- Born: 4 May 1920 Könitz/Saalfeld, Germany
- Died: 7 May 1975 (aged 55) Fischbach (Taunus), West Germany
- Military career
- Allegiance: Nazi Germany
- Branch: Luftwaffe
- Service years: 1939–1945
- Rank: Oberleutnant (first lieutenant)
- Unit: JG 3, JG 11
- Commands: 5./JG 11
- Conflicts: See battles World War II Siege of Malta; Eastern Front; Battle of Stalingrad; Western Front; Defence of the Reich;
- Awards: Knight's Cross of the Iron Cross

= Kurt Ebener =

German Luftwaffe fighter ace

Kurt Ebener (4 May 1920 – 7 May 1975) was a Luftwaffe fighter ace and recipient of the Knight's Cross of the Iron Cross during World War II. The Knight's Cross of the Iron Cross, and its variants were the highest awards in the military and paramilitary forces of Nazi Germany during World War II. Ebener was credited with 57 victories in 150 missions, 52 over the Eastern Front.

==Career==
Ebener was born on 4 May 1920 in Könitz, present-day a municipality of Unterwellenborn, at the time in Thuringia of the Weimar Republic. He volunteered for military service in the Luftwaffe on 17 November 1939. Following completion of flight and fighter pilot training, (Note: Flight training in the Luftwaffe progressed through the levels A1, A2 and B1, B2, referred to as A/B flight training. A training included theoretical and practical training in aerobatics, navigation, long-distance flights and dead-stick landings. The B courses included high-altitude flights, instrument flights, night landings and training to handle the aircraft in difficult situations.) was posted to 4. Staffel (4th squadron) of Jagdgeschwader 3 "Udet" (JG 3—3rd Fighter Wing) on 1 December 1941. The Staffel was subordinated to II. Gruppe (2nd group) of JG 3 and based at Wiesbaden-Erbenheim Airfield and preparing for deployment to Mediterranean theater. At the time, 4. Staffel was commanded by Oberleutnant Walther Dahl while II. Gruppe was headed by Hauptmann Karl-Heinz Krahl.
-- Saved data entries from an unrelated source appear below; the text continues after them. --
(* ===== verification/PrivsepCodec.v ===== *)
(** * The messages of privilege separation

    Theorems about the codec of [Privsep]: what is encoded is framed and decoded
    back; and a Kerberos message may carry bytes that belong to nothing. *)

From S2P Require Import Prelude Buffers CodecLogic Fields X224 PreAuth CredsspCodec Credssp Ntlm Privsep.
Open Scope Z_scope.

Module PrivsepCodec.
Import Privsep.

Definition string_ok (s : list byte) : bool := len s <=? max_string.
Definition blob_ok (b : list byte) : bool := len b <=? max_kerberos_blob.
Definition identity_ok (i : PreAuth.Identity) : bool :=
  string_ok (to_bytes (PreAuth.user i)) && string_ok (to_bytes (PreAuth.domain i)).

(** Messages whose fields have their sizes; two large blobs must fit together. *)
Definition message_ok (m : Message) : bool :=
  match m with
  | VerifyNtlmRequest user domain challenge response =>
      string_ok user && string_ok domain && (len challenge =? 8) && (len response <=? max_nt_response)
  | VerifyNtlmResponse key => opt_ok (fun k => len k =? 16) key
  | VerifyPasswordRequest user domain password => string_ok user && string_ok domain && string_ok password
  | VerifyPasswordResponse _ => true
  | Authenticated n =>
      string_ok (PreAuth.cookie n) && u32_ok (PreAuth.requested_protocols n) && u32_ok (PreAuth.selected_protocol n) &&
      opt_ok identity_ok (PreAuth.identity n)
  | KerberosRequestMessage m =>
      blob_ok (request_data m) && blob_ok (mic m) && blob_ok (mechanism_oid m) &&
      (len (request_data m) + len (mic m) + len (mechanism_oid m) <=? max_message_size - 14)
  | KerberosResponseMessage m => blob_ok (response_data m) && string_ok (user m) && string_ok (domain m)
  end.

Lemma encodes_string s : string_ok s = true -> encodes (write_string s) read_string s (2 + len s).
Proof.
  unfold string_ok, max_string. intros H. bools. unfold write_string, read_string. apply encodes_assert; [by apply Z.leb_le|].
  apply encodes_ask. eexists. split; [apply writes_seq; apply writes_bytes|]. split; [len_lia|]. intros x k.
  pose proof (len_nonneg s). eapply reads_bind; [apply reads_u16le; lia|]. intros ? <-.
  rewrite (proj2 (Z.ltb_ge _ _)) by (unfold max_string; lia). by apply reads_bytes.
Qed.

Lemma encodes_blob s : blob_ok s = true -> encodes (write_blob s) read_blob s (4 + len s).
Proof.
  unfold blob_ok, max_kerberos_blob. intros H. bools. unfold write_blob, read_blob. apply encodes_assert; [by apply Z.leb_le|].
  apply encodes_ask. eexists. split; [apply writes_seq; apply writes_bytes|]. split; [len_lia|]. intros x k.
  pose proof (len_nonneg s). eapply reads_bind; [apply reads_u32le; lia|]. intros ? <-.
  rewrite (proj2 (Z.ltb_ge _ _)) by (unfold max_kerberos_blob; lia). by apply reads_bytes.
Qed.

Lemma encodes_flag b : encodes (write_flag b) read_flag b 1.
Proof.
  unfold write_flag, read_flag. eapply encodes_last; [apply encodes_u8; destruct b; lia|]. intros k. apply reads_ret. by destruct b.
Qed.
#[export] Hint Resolve encodes_string encodes_blob encodes_flag : codec.

Lemma encodes_done m p (v : Message) n : encodes m p v n -> encodes_end m (ended p) v n.
Proof.
  intros H. unfold ended. eapply encodes_last_end; [by apply encodes_encodes_end|].
  eapply reads_bind_nil; [apply reads_expect_end|]. intros ? _. by apply reads_ret.
Qed.

Lemma encodes_asked {A B} m (f : Reader.t -> A) (q : A -> Dec B) b n : (forall x, encodes m (q x) b n) -> encodes m (dbind (dask f) q) b n.
Proof.
  intros H. apply encodes_ask. destruct (H (f (Reader.make [] 0))) as (e & W & L & _). exists e. split_and!; [done|done|].
  intros x k. destruct (H x) as (e' & W' & _ & R). by rewrite <- (writes_det _ _ _ W W') in R.
Qed.

(** The last field of a message that is then put together. *)
Lemma encodes_built {A} m (p : Dec A) a (g : A -> Message) n : encodes m p a n -> encodes m (let* x := p in dret (g x)) (g a) n.
Proof. intros H. eapply encodes_last; [exact H|]. intros k. by apply reads_ret. Qed.

Ltac built :=
  match goal with |- encodes _ (dbind _ (fun x => dret (@?g x))) ?m _ =>
    match goal with |- encodes _ (dbind ?p _) _ _ =>
      eapply (encodes_built _ p _ g) end end.
(** [body H]: the type has been read; on to the fields. *)
Ltac body := (eapply encodes_seq_end || eapply encodes_seq); [by apply encodes_u8|]; cbn beta; unfold read_fields; cbn [Z.eqb Pos.eqb
  type_verify_ntlm_request type_verify_ntlm_response type_verify_password_request type_verify_password_response type_authenticated
  type_kerberos_request type_kerberos_response].

Definition coded (m : Message) : Prop :=
  exists n, encodes_end (write_fields m) (let* type := ReaderOps.u8 in read_fields type) m n /\ n <= max_message_size.

Lemma ntlm_request_coded u d c r : message_ok (VerifyNtlmRequest u d c r) = true -> coded (VerifyNtlmRequest u d c r).
Proof.
  cbn [message_ok]. intros H. bools. unfold max_nt_response in *. eexists. split.
  - apply encodes_end_assert; [by apply Z.leb_le|]. body. apply encodes_done. fields. apply encodes_asked. intros x. pose proof (len_nonneg r).
    fields. rewrite (proj2 (Z.ltb_ge _ _)) by (unfold max_nt_response; lia). apply encodes_built. by apply encodes_bytes.
  - unfold string_ok, max_string, max_message_size in *. bools. lia.
Qed.

Lemma ntlm_response_coded key : message_ok (VerifyNtlmResponse key) = true -> coded (VerifyNtlmResponse key).
Proof.
  cbn [message_ok]. intros H. eexists (1 + (1 + 16)). split; [|by unfold max_message_size].
  body. apply encodes_done. destruct key as [key|]; cbn [opt_ok ewhen] in *; bools.
  - rewrite bool_decide_true by done. eapply encodes_seq; [apply encodes_flag|]. cbn iota. apply (encodes_built _ _ key (fun k => VerifyNtlmResponse (Some k))). by apply encodes_bytes.
  - rewrite bool_decide_false by (intros Hn; by apply Hn). eapply encodes_seq; [apply encodes_flag|]. cbn iota.
    eapply encodes_le; [apply encodes_ret|lia].
Qed.

Lemma password_request_coded u d p : message_ok (VerifyPasswordRequest u d p) = true -> coded (VerifyPasswordRequest u d p).
Proof.
  cbn [message_ok]. intros H. bools. eexists. split.
  - body. apply encodes_done. fields. apply encodes_built. by apply encodes_string.
  - unfold string_ok, max_string, max_message_size in *. bools. lia.
Qed.

Lemma password_response_coded b : coded (VerifyPasswordResponse b).
Proof. eexists. split; [body; apply encodes_done, encodes_built, encodes_flag|by unfold max_message_size]. Qed.

Lemma authenticated_coded n : message_ok (Authenticated n) = true -> coded (Authenticated n).
Proof.
  destruct n as [cookie requested selected i]. cbn [message_ok PreAuth.cookie PreAuth.requested_protocols PreAuth.selected_protocol PreAuth.identity].
  intros H. bools. exists (1 + (2 + len cookie + (4 + (4 + (1 + (2 + 1024 + (2 + 1024))))))). split.
  2: { unfold string_ok, max_string, max_message_size in *. bools. lia. }
  cbn [write_fields PreAuth.cookie PreAuth.requested_protocols PreAuth.selected_protocol PreAuth.identity]. body. apply encodes_done. fields.
  destruct i as [[u d]|]; cbn [opt_ok ewhen] in *.
  - unfold identity_ok in *. cbn [PreAuth.user PreAuth.domain] in *. bools. rewrite bool_decide_true by done. cbn iota.
    assert (u = of_bytes (to_bytes u)) as Hu by (unfold of_bytes, to_bytes; by rewrite String.string_of_list_byte_of_string).
    assert (d = of_bytes (to_bytes d)) as Hd by (unfold of_bytes, to_bytes; by rewrite String.string_of_list_byte_of_string).
    eapply encodes_le with (n := 2 + len (to_bytes u) + (2 + len (to_bytes d)));
      [|unfold string_ok, max_string in *; bools; lia].
    eapply encodes_seq; [by apply encodes_string|]. cbn beta.
    match goal with |- encodes _ (dbind _ (fun x => dret (@?g x))) _ _ =>
      eapply (eq_ind (g (to_bytes d)) (fun v => encodes _ _ v _)); [by apply (encodes_built _ _ _ g), encodes_string|] end.
    cbn beta. by rewrite <- Hu, <- Hd.
  - rewrite bool_decide_false by (intros Hn; by apply Hn). cbn iota.
    eapply encodes_le; [apply encodes_ret|lia].
Qed.

(** The Kerberos messages, which may be followed by anything. *)
Definition coded_open (m : Message) : Prop :=
  exists n, encodes (write_fields m) (let* type := ReaderOps.u8 in read_fields type) m n /\ n <= max_message_size.
Lemma open_coded m : coded_open m -> coded m.
Proof. intros (n & E & H). exists n. split; [by apply encodes_encodes_end|done]. Qed.

Lemma kerberos_request_coded m : message_ok (KerberosRequestMessage m) = true -> coded_open (KerberosRequestMessage m).
Proof.
  destruct m as [o data mic oid]. cbn [message_ok request_data Privsep.mic mechanism_oid]. intros H. bools. eexists. split.
  - cbn [write_fields op request_data Privsep.mic mechanism_oid]. body.
    eapply encodes_seq; [apply (encodes_u8 (op_code o)); by destruct o|]. cbn beta.
    assert (op_of (op_code o) = Some o) as -> by (by destruct o). fields. built; by apply encodes_blob.
  - unfold max_message_size in *. lia.
Qed.

Lemma kerberos_response_coded m : message_ok (KerberosResponseMessage m) = true -> coded_open (KerberosResponseMessage m).
Proof.
  destruct m as [ok data complete u d]. cbn [message_ok response_data user domain]. intros H. bools. eexists. split.
  - cbn [write_fields Privsep.ok response_data Privsep.complete user domain]. body. fields. built. by apply encodes_string.
  - unfold string_ok, blob_ok, max_string, max_kerberos_blob, max_message_size in *. bools. lia.
Qed.

Lemma message_coded m : message_ok m = true -> coded m.
Proof.
  destruct m; auto using ntlm_request_coded, ntlm_response_coded, password_request_coded, password_response_coded, authenticated_coded,
    open_coded, kerberos_request_coded, kerberos_response_coded.
Qed.

(** ** Framing *)

Definition framed (body : list byte) : list byte := Writer.le_bytes 4 (len body) ++ body.

Lemma encode_framed m e : writes (write_fields m) e -> len e <= max_message_size -> encode m = Some (framed e).
Proof.
  intros We Le. unfold encode, Writer.run, write_message, Writer.u32le, Writer.write_le, Writer.bytes. unfold ebind at 1. cbn [app].
  unfold ebind at 1. rewrite We. unfold ebind, Writer.size, eassert, length_prefix.
  assert (len (Writer.le_bytes 4 0 ++ e) - 4 = len e) as -> by len_lia. rewrite (proj2 (Z.leb_le _ _)) by lia.
  unfold Writer.patch_u32le, framed. pose proof (patch_mk [] [] (Writer.le_bytes 4 0) (Writer.le_bytes 4 (len e)) e) as P.
  cbn [app] in P. change (len [] + len []) with 0 in P. by rewrite P by (rewrite !len_le_bytes; lia).
Qed.

Lemma length_read body k b : len body <= max_message_size ->
  ReaderOps.u32le (Reader.make (framed body ++ k) b) = Ok (len body, Reader.mk (Writer.le_bytes 4 (len body)) (body ++ k) b).
Proof.
  unfold max_message_size. intros Hl. pose proof (len_nonneg body).
  destruct (reads_u32le (len body) (body ++ k) ltac:(lia) [] b) as (n & E & <-).
  unfold framed, Reader.make. rewrite <- app_assoc. exact E.
Qed.

Lemma message_length_framed body k : 0 < len body <= max_message_size -> message_length (framed body ++ k) = Ok (Some (len (framed body))).
Proof.
  intros [Hp Hl]. unfold message_length. rewrite length_read by done. unfold framed, length_prefix.
  pose proof (len_nonneg k). rewrite !len_app, !len_le_bytes. rewrite (proj2 (Z.ltb_ge _ _)) by lia. cbn [rbind].
  rewrite (proj2 (Z.eqb_neq _ _)), !(proj2 (Z.ltb_ge _ _)) by lia. done.
Qed.

Lemma decode_fields m body k :
  len (body ++ k) <= max_message_size -> reads (let* type := ReaderOps.u8 in read_fields type) body k (eq m) -> decode (framed (body ++ k)) = Ok m.
Proof.
  intros Hl R. unfold decode, read_message. pose proof (length_read (body ++ k) [] 0 Hl) as E. rewrite !app_nil_r in E.
  unfold dbind at 1. rewrite E. rewrite dbind_ask, remaining_mk, Z.eqb_refl. rewrite (proj2 (Z.ltb_ge _ _)) by lia. cbn [negb orb].
  by destruct (R (Writer.le_bytes 4 (len (body ++ k))) 0) as (v & -> & <-).
Qed.

Lemma coded_nonempty e m : reads (let* type := ReaderOps.u8 in read_fields type) e [] (eq m) -> 0 < len e.
Proof. intros R. destruct e; [|len_lia]. destruct (R [] 0) as (v & E & _). discriminate E. Qed.

Lemma message_length_part body j : 0 < len body <= max_message_size -> (j < length (framed body))%nat ->
  message_length (take j (framed body)) = Ok None.
Proof.
  intros [Hp Hl] Hj. unfold message_length, length_prefix. destruct (decide (j < 4)%nat) as [Hs|Hs].
  - rewrite (proj2 (Z.ltb_lt _ _)); [done|]. unfold len. rewrite length_take. lia.
  - assert (take j (framed body) = Writer.le_bytes 4 (len body) ++ take (j - 4) body) as ->.
    { unfold framed. rewrite take_app, length_le_bytes. f_equal. apply take_ge. rewrite length_le_bytes. lia. }
    assert (length (take (j - 4) body) < length body)%nat as Ht.
    { unfold framed in Hj. rewrite length_app, length_le_bytes in Hj. rewrite length_take. lia. }
    destruct (reads_u32le (len body) (take (j - 4) body) ltac:(unfold max_message_size in *; lia) [] 0) as (n & E & <-).
    unfold Reader.make. rewrite E. pose proof (len_nonneg (take (j - 4) body)). rewrite !len_app, !len_le_bytes.
    rewrite (proj2 (Z.ltb_ge _ _)) by lia. cbn [rbind].
    rewrite (proj2 (Z.eqb_neq _ _)), (proj2 (Z.ltb_ge _ _)) by lia. cbn [orb].
    by rewrite (proj2 (Z.ltb_lt _ _)) by (unfold len in *; lia).
Qed.

(** What is encoded: its frame, and the message that comes back from it. *)
Lemma encode_decode m : message_ok m = true ->
  exists body, encode m = Some (framed body) /\ 0 < len body <= max_message_size /\ decode (framed body) = Ok m.
Proof.
  intros H. destruct (message_coded m H) as (n & (e & W & Le & R) & Hn). exists e. pose proof (coded_nonempty e m R). split_and!.
  - apply encode_framed; [done|lia].
  - done.
  - lia.
  - pose proof (decode_fields m e []) as D. rewrite app_nil_r in D. apply D; [lia|done].
Qed.

(** A message of the control channel whose fields have their sizes is
    encoded, its frame decodes to the same message, a buffer that starts with
    the frame is found to hold a message of just that length, whatever follows
    it, and a buffer with less than the frame to hold none yet. *)
Theorem privsep_roundtrip m : message_ok m = true ->
  exists e, encode m = Some e /\ decode e = Ok m /\ (forall k, message_length (e ++ k) = Ok (Some (len e))) /\
    (forall j, (j < length e)%nat -> message_length (take j e) = Ok None).
Proof.
  intros H. destruct (encode_decode m H) as (body & E & L & D). exists (framed body). split_and!; [done|done| |].
  - intros k. by apply message_length_framed.
  - intros j Hj. by apply message_length_part.
Qed.

Lemma privsep_roundtrip_witness :
  let m := Authenticated (PreAuth.mkNegotiation (to_bytes "cookie") 3 2 (Some (PreAuth.mkIdentity "user" "domain"))) in
  message_ok m = true /\ exists e, encode m = Some e /\ decode e = Ok m /\ (forall k, message_length (e ++ k) = Ok (Some (len e))) /\
    (forall j, (j < length e)%nat -> message_length (take j e) = Ok None).
Proof. split; [by vm_compute|]. apply privsep_roundtrip. by vm_compute. Defined.

(** A Kerberos message is decoded with what follows its last field left unread,
    unlike "exactly one framed message". *)
Definition is_kerberos (m : Message) : bool :=
  match m with KerberosRequestMessage _ | KerberosResponseMessage _ => true | _ => false end.
Theorem kerberos_trailing_accepted m k : is_kerberos m = true -> message_ok m = true ->
  exists body, encode m = Some (framed body) /\ (len (body ++ k) <= max_message_size -> decode (framed (body ++ k)) = Ok m).
Proof.
  intros K H. assert (coded_open m) as (n & (e & W & Le & R) & Hn).
  { destruct m; try discriminate K; auto using kerberos_request_coded, kerberos_response_coded. }
  exists e. split; [apply encode_framed; [done|lia]|]. intros Hk. by apply decode_fields.
Qed.
End PrivsepCodec.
In early January 1942, II. Gruppe received orders to relocate to Sicily where the II. Fliegerkorps (2nd Air Corps) concentrated forces during the Siege of Malta. On 18 January, the first aircraft from 4. Staffel arrived at Comiso Airfield. On 25 April, the Gruppe flew its last mission to Malta, escorting bombers.

===War against the Soviet Union===
On 27 April 1942, II. Gruppe arrived at Pilsen, present-day Plzeň, following their deployment to the Mediterranean theater. The Gruppe was then placed under the command of Hauptmann Kurt Brändle after its formed commander Krahl had been killed in action. During the next three weeks, the Gruppe underwent a period of maintenance and overhaul before on 18 May began deploying to the southern sector of the Eastern Front. Too late to participate in the Battle of the Kerch Peninsula, it was located on the left wing of Army Group South, assigned to an airfield at Chuguyev in the Kharkov area where they arrived on 19 May. On 23 May, Ebener claimed his first two victories when he shot down two I-61 fighters, an early German designation for a Mikoyan-Gurevich MiG-3 fighter.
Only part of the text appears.